Rick Nicholls is the first sitting MPP for the Ontario Party. He represents the riding of Chatham-Kent—Leamington.
As an MPP in Ontario, I’ve not been afraid to stand apart from the crowd. I said it was Twrong for the government of Doug Ford to force people to be vaccinated or get fired. That stand got me booted from Ford’s Progressive Conservative government.
I don’t regret it. Good came from it. I now sit as the first MPP for the Ontario Party, a choice that keeps my integrity intact.
I know the good of standing apart from the crowd, but this week I was reminded of the regret that comes from following the group.
On Thursday, I made a significant, unintentional error when I voted in the Ontario Legislature for Bill 67, the Racial Equity in the Education System Act.
My error was unintentional in that I read the bill innocently, not knowing that the language in it purports to say one thing but means something completely different.
Like all citizens of Ontario, I abhor any treatment that denigrates or disadvantages someone because of their race; I find discrimination motivated by race, sex or creed disgusting. When I voted in favour of the bill, I thought the bill stood against these things that I and my fellow Ontarians find evil. But it doesn’t. In fact, it promotes them.
The bill is a wolf in sheep’s clothing, and it slipped by because people, including myself, are not understanding its true content and intent. Like most citizens of Ontario, I’m not very familiar with Critical Race Theory (CRT), the new pedagogical movement now being pushed into every schoolboard and classroom by Leftist activists. To win approval, the ideas of the movement are presented using the purposely misleading term “Anti-racism.” Ironically, the actions promoted by the “anti-racism” of CRT are explicitly racist.
The two most well-known promoters of “anti-racism” ideology are US university professors Robin DiAngelo and Ibram Kendi. While many books and articles from numerous “anti-racism” academics comprise the extant literature, DiAngelo’s White Fragility and Kendi’s book How to Be Anti-Racist are the most read sources on the topic.
The extent to which these “anti-racism” texts, like Kendi’s and DiAngelo’s, explicitly berate whites and advocate discrimination against them is sickening. Furthermore, they make the implicit claim that people of colour can’t succeed on an equal playing field without rigging the game; this suggestion that expectations must be lowered for some is the most insidious racism of all.
In her work DiAngelo tells us that only whites exercise power and thus only whites can be racist. Moreover, she demonizes whites saying they are inherently racist, prone to oppressing others.

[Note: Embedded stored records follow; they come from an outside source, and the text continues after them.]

(** A clock set back is seen by another validation: the grant is dead for every
    later one, but the one already under way still answers yes. *)
Example rollback_missed_in_flight :
  let seen := (granted_history ++ [Begin_validation 3 1 7 BROKER_EXIT_WRITE 1500 1020])%list in
  answer (Begin_validation 3 1 7 BROKER_EXIT_WRITE 1500 1020) granted_history = Valid false /\
  answer (End_validation 2 paper_reads 2100 1030) seen = Valid true /\
  answer (Begin_validation 4 1 7 BROKER_EXIT_WRITE 2200 1040) seen = Valid false.
Proof. split; [|split]; vm_compute; reflexivity. Qed.

Lemma validated_grant_authorized_witness :
  answer (End_validation 2 paper_reads 2100 1110) granted_history = Valid true /\
  exists g id op, asked_validation granted_history 2 g id op.
Proof.
  assert (Hv : answer (End_validation 2 paper_reads 2100 1110) granted_history = Valid true) by (vm_compute; reflexivity).
  split; [exact Hv|]. destruct (validated_grant_authorized (H := sample_host) granted_history 2 paper_reads 2100 1110 Hv)
    as (g & id & op & i & j & k & role & b & f & t0 & e0 & account & d & Ha & _).
  exists g, id, op. exact Ha.
Defined.

Lemma dead_grant_refused_witness :
  answer (Begin_validation 9 1 7 BROKER_EXIT_WRITE 3000 2010)
    ((granted_history ++ [Invalidate (Some 7)]) ++ [Invalidate None])%list = Valid false.
Proof.
  apply (dead_grant_refused (H := sample_host)).
  assert (Hs : exists s, au_grants (authority_of (H := sample_host) granted_history) !! 1 = Some s /\ gs_tradingAccountId s = 7)
    by (vm_compute; eexists; split; reflexivity).
  destruct Hs as (s & Hs & Es). apply (dead_revoked (H := sample_host) _ _ granted_history [] (Invalidate (Some 7)) s);
    [reflexivity|exact Hs|]. cbn. congruence.
Defined.

Lemma paper_verified : verified_contract (H := sample_host) (readAccountEvidence 7 paper_accounts paper_accounts)
  (Some (paper_config 7 "key7")) (Some "PA7") (paper_account 7 "PA7" "key7")
  {| po_tradingAccountId := 7; po_role := "EXECUTOR"; po_expectedBrokerAccountId := Some "PA7" |} "EXECUTOR" "PA7" "fp-key7".
Proof.
  split; try done.
  - split; try done. eexists. split; [reflexivity|]. by repeat split.
  - intros item [<-|[<-|[]]]; done.
  - eexists. by repeat split.
Qed.

Lemma authority_regained_witness :
  exists g, answer (Take_verdict 5 4100 3100) (granted_history ++ [Invalidate (Some 7);
      Begin_assessment 5 7 (To_grant BROKER_EXIT_WRITE (Some (FiniteTtl 2500))) 4000 3000;
      End_assessment 5 paper_reads (Some (paper_config 7 "key7")) (Some "PA7") 4100 3100])%list = Grant (Some g).
Proof.
  destruct (authority_regained (H := sample_host) granted_history 7 BROKER_EXIT_WRITE (Some (FiniteTtl 2500))
    paper_accounts paper_accounts (Some (paper_config 7 "key7")) (Some "PA7") (paper_account 7 "PA7" "key7")
    {| po_tradingAccountId := 7; po_role := "EXECUTOR"; po_expectedBrokerAccountId := Some "PA7" |} "EXECUTOR" "PA7" "fp-key7"
    5 6 4000 4100 4100 4200 6000 3000 3100 3100 3200 5000 paper_verified) as (g & Hg & _); try reflexivity.
  - lia.
  - repeat split; vm_compute; congruence.
  - repeat split; vm_compute; reflexivity.
  - repeat split; vm_compute; reflexivity.
  - exists g. exact Hg.
Defined.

In his book Kendi categorically rejects the idea of treating all people equally. Instead, he insists that to make society “equitable” whites must be denied equal treatment and be made to pay for any past historical wrongs. Specifically, he writes: “The only remedy to racist discrimination is antiracist discrimination.”
For Kendi discriminating against whites is not racist, it is anti-racist and we see this warped definition is the same one applied in Bill 67.

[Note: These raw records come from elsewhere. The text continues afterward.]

Definition daily_candidate_where (tradingAccountId : Z) (w : DailyWindow) (exclude : option Z)
    (i : OrderIntent) : bool :=
  opt_eqb (oi_tradingAccountId i) tradingAccountId && String.eqb (oi_side i) "buy" &&
  in_daily_window w (oi_createdAt i) && not_excluded exclude i.

Definition pending_candidate_where (tradingAccountId : Z) (exclude : option Z)
    (i : OrderIntent) : bool :=
  opt_eqb (oi_tradingAccountId i) tradingAccountId && String.eqb (oi_side i) "buy" &&
  bool_decide (oi_trackedPositionId i = None) && bool_decide (oi_blockReason i = None) &&
  member (oi_status i) PENDING_ENTRY_QUERY_STATUSES && not_excluded exclude i.

Definition broker_order_count (db : Db) (i : OrderIntent) : Z :=
  count (fun b => bo_orderIntentId b =? oi_id i) (brokerOrders db).

Definition getTradingAccountEntryRiskUsage (db : Db) (tradingAccountId : Z) (symbol : string)
    (now : Z) (excludeOrderIntentId : option Z) : res EntryRiskUsage :=
  dailyWindow ← getNewYorkDailyEntryWindow now;
  _ ← match dw_start dailyWindow, dw_nextStart dailyWindow with
      | Some _, Some _ => mret tt
      | _, _ => Throw (PlainError "Invalid Date in a query argument.")
      end;
  let activePositions :=
    find_many (active_position_where tradingAccountId) (trackedPositions db) in
  let dailyCandidates :=
    find_many (daily_candidate_where tradingAccountId dailyWindow excludeOrderIntentId)
      (orderIntents db) in
  let pendingCandidates :=
    find_many (pending_candidate_where tradingAccountId excludeOrderIntentId) (orderIntents db) in
  let dailyEntryOrders :=
    filterb (fun i => representsDailyEntryActivity i (broker_order_count db i)) dailyCandidates in
  let pendingEntryOrders := filterb representsPendingEntryExposure pendingCandidates in
  let openPositionNotional := sum_of getTrackedPositionExposure activePositions in
  let pendingEntryNotional := sum_of estimated pendingEntryOrders in
  let symbolOpenNotional := sum_of getTrackedPositionExposure
    (filterb (fun p => String.eqb (tp_symbol p) symbol) activePositions) in
  let symbolPendingEntryNotional := sum_of estimated
    (filterb (fun i => String.eqb (oi_symbol i) symbol) pendingEntryOrders) in
  let bySubscription := fold_left (fun m i =>
    match oi_subscriptionId i with
    | None => m
    | Some s => <[s := nadd (default (num_of_Z 0) (m !! s)) (estimated i)]> m
    end) pendingEntryOrders (∅ : gmap Z num) in
  let activeCount := Z.of_nat (length activePositions) in
  let pendingCount := Z.of_nat (length pendingEntryOrders) in
  mret {| us_dailyWindow := dailyWindow;
     us_activePositions := activePositions;
     us_dailyEntryOrders := dailyEntryOrders;
     us_pendingEntryOrders := pendingEntryOrders;
     us_dailyEntryOrderCount := Z.of_nat (length dailyEntryOrders);
     us_dailyEntryNotional := sum_of estimated dailyEntryOrders;
     us_activePositionCount := activeCount;
     us_pendingEntryPositionCount := pendingCount;
     us_currentAccountPositionSlots := activeCount + pendingCount;
     us_openPositionNotional := openPositionNotional;
     us_pendingEntryNotional := pendingEntryNotional;
     us_currentAccountExposure := nadd openPositionNotional pendingEntryNotional;
     us_symbolOpenNotional := symbolOpenNotional;
     us_symbolPendingEntryNotional := symbolPendingEntryNotional;
     us_currentSymbolExposure := nadd symbolOpenNotional symbolPendingEntryNotional;
     us_activeSymbols := distinct [] (map tp_symbol activePositions);
     us_pendingSymbols := distinct [] (map oi_symbol pendingEntryOrders);
     us_pendingEntryNotionalBySubscriptionId := bySubscription |}.
End Usage.

(** * Usage in exact integers *)

Section UsageExact.
Context `{TimeZone} {P : Prisma} `{!PrismaLaws P}.
Variables (db : Db) (account : Z) (exclude : option Z).

(** The rows that count against the account's capital and slots. *)
Definition counted_positions : list TrackedPosition :=
  filterb (active_position_where account) (trackedPositions db).
Definition counted_pending : list OrderIntent :=
  filterb (fun i => pending_candidate_where account exclude i && representsPendingEntryExposure i)
    (orderIntents db).
(** The rows that count as today's entries for a given window. *)
Definition counted_daily (w : DailyWindow) : list OrderIntent :=
  filterb (fun i => daily_candidate_where account w exclude i &&
                    representsDailyEntryActivity i (broker_order_count db i)) (orderIntents db).

Lemma sum_of_exact {A} (f : A -> num) (g : A -> Z) (l : list A) :
  (forall x, In x l -> f x = num_of_Z (g x) /\ 0 <= g x) -> safe (zsum g l) ->
  sum_of f l = num_of_Z (zsum g l).
Proof.
  intros Hf Hs. unfold sum_of.
  assert (E : map f l = map num_of_Z (map g l)).
  { rewrite map_map. apply map_ext_in. intros x Hx. by apply Hf. }
  assert (Z1 : zsum id (map g l) = zsum g l).
  { clear. unfold zsum, id. induction l as [|x l IH]; cbn; [done|]. by rewrite IH. }
  rewrite E, nsum_exact; [by rewrite Z1| |by rewrite Z1].
  intros z Hz. apply in_map_iff in Hz as (x & <- & Hx). by apply Hf.
Qed.

(** Sums over query results do not depend on the order rows come back in. *)
Lemma sum_of_find_many {A} (f : A -> num) (g : A -> Z) p (t : list A) :
  (forall x, In x t -> f x = num_of_Z (g x) /\ 0 <= g x) -> safe (zsum g t) ->
  sum_of f (find_many p t) = num_of_Z (zsum g (filterb p t)).
Proof.
  intros Hf Hs. rewrite <- (zsum_perm g _ _ (find_many_perm _ p t)). apply sum_of_exact.
  - intros x Hx. apply Hf. by apply find_many_In in Hx as [? _].
  - rewrite (zsum_perm g _ _ (find_many_perm _ p t)).
    pose proof (zsum_filterb_le g p t (fun x Hx => proj2 (Hf x Hx))).
    pose proof (zsum_nonneg g (filterb p t)) as Hn. unfold safe in *.
    assert (0 <= zsum g (filterb p t)); [|lia].
    apply Hn. intros x Hx. apply filterb_In in Hx as [Hx _]. by apply Hf.
Qed.

Lemma filterb_perm {A} (p : A -> bool) l l' : Permutation l l' -> Permutation (filterb p l) (filterb p l').
Proof.
  unfold filterb. induction 1 as [|x l1 l2 Q IH|x y l1|l1 l2 l3 _ IH1 _ IH2]; cbn; [done| | |by transitivity (List.filter p l2)].
  - destruct (p x); [by constructor|done].
  - destruct (p x), (p y); try done. apply perm_swap.
Qed.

As written by Lindo “anti-racism” is defined as “the policy of opposing racism including anti-Indigenous racism, anti-Black racism, anti-Asian racism, antisemitism and Islamophobia.”

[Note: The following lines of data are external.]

Lemma signal_roundtrip identity n : 0 < n <= MAX_SAFE_INTEGER ->
  parseTradingAccountSubscriptionIdFromClientOrderId (Some (buildSignalEntryClientOrderId identity n)) = Some n.
Proof.
  intros Hn. unfold parseTradingAccountSubscriptionIdFromClientOrderId, buildSignalEntryClientOrderId.
  rewrite prefix_self, drop_prefix_app. destruct (z_str_spec n ltac:(lia)) as (Hd & Hv & Hw).
  set (digest := sha256_hex _). change ("-" ++ digest) with (String "-" digest). rewrite span_digits_app by done.
  unfold digest. rewrite digest_length, digest_hex. rewrite Hv.
  rewrite (proj2 (Z.leb_le n _)), (proj2 (Z.ltb_lt 0 n)) by lia.
  destruct (z_str n) as [|d ds] eqn:E; [done|]. destruct (Ascii.eqb_spec d "0") as [->|]; [|done].
  unfold valid_whole in Hw. destruct ds; [change (0 = n) in Hv; lia|]. by rewrite ?andb_false_r in Hw.
Qed.

(** C22. A client order id is at most 128 characters, and reading it back gives
    exactly the subscription key it was built with, for every key of Unicode
    characters whose full id fits, and no key when the order had no key or the key was
    too long and only its digest was kept. A signal entry's id gives back its
    account subscription's id. *)
Theorem client_order_id_roundtrip input a environment now uuid identity n :
  order_id_input input a environment uuid -> 0 < n <= MAX_SAFE_INTEGER ->
  let id := buildClientOrderId input a environment now uuid in
  let full := String.concat "-" (full_parts input a environment now uuid) in
  (String.length id <= MAX_CLIENT_ORDER_ID_LENGTH)%nat /\
  parseSubscriptionKeyFromClientOrderId (Some id) =
    match given_key input with
    | Some k => if (String.length full <=? MAX_CLIENT_ORDER_ID_LENGTH)%nat then Some (utf8_text k) else None
    | None => None
    end /\
  (forall cps, Forall scalar cps -> utf8_text (utf8_encode cps) = utf8_encode cps) /\
  parseTradingAccountSubscriptionIdFromClientOrderId (Some (buildSignalEntryClientOrderId identity n)) = Some n.
Proof.
  intros Hi Hn id full. split; [|split; [|split; [apply utf8_decodes|by apply signal_roundtrip]]].
  - unfold id, buildClientOrderId. destruct (_ <=? _)%nat eqn:E; [by apply Nat.leb_le|apply substring_le].
  - unfold id, buildClientOrderId. fold full. destruct (String.length full <=? _)%nat eqn:E.
    + destruct (given_key input) as [k|] eqn:Ek; [|by apply parse_untagged, keyless_untagged].
      pose proof (full_token input a environment now uuid k Hi Ek) as Hf. fold full in Hf.
      assert (Hne : String.eqb full "" = false) by (apply String.eqb_neq, concat_ne).
      cbn [parseSubscriptionKeyFromClientOrderId]. rewrite Hne, Hf. apply token_decoded.
      unfold given_key in Ek. destruct (id_subscriptionKey input) as [k'|]; [|done].
      destruct (String.eqb_spec k' ""); [done|]. by injection Ek as <-.
    + rewrite parse_untagged by by apply untagged_take, compact_untagged. by destruct (given_key input).
Qed.
End RoundTrip.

In the definition above, note which racial group is excluded. Under the bill it would be perfectly fine to be aggressively racist, as long as it is against white people.
To further legitimize “anti-racist” discrimination in our schools, this new bill will compel new teachers to receive training vindicating this detestable practice. Furthermore, the advancement of all teachers will be linked to their willingness to subscribe to this indoctrination; the bill states “a performance appraisal of a teacher shall include competencies related to a teacher’s anti-racism awareness and the teacher’s efforts to promote racial equity.”
Clearly, the ideas promoted in Bill 67 must be resisted. In fact, as a core policy, the Ontario Party will make it illegal for any educator or school administrator in our public system to teach that an individual, by virtue of their race or sex, is inherently privileged, racist, sexist, or oppressive, whether consciously or subconsciously.
We’ll also rid our schools of the notion that an individual living today should bear responsibility for actions committed in the past by other members of the same race or sex.
I’m sorry I voted the way I did, but I began by saying that good can come of a bad situation. Now that my eyes have been opened, I’ll do all I can to fight this bill. So will my party.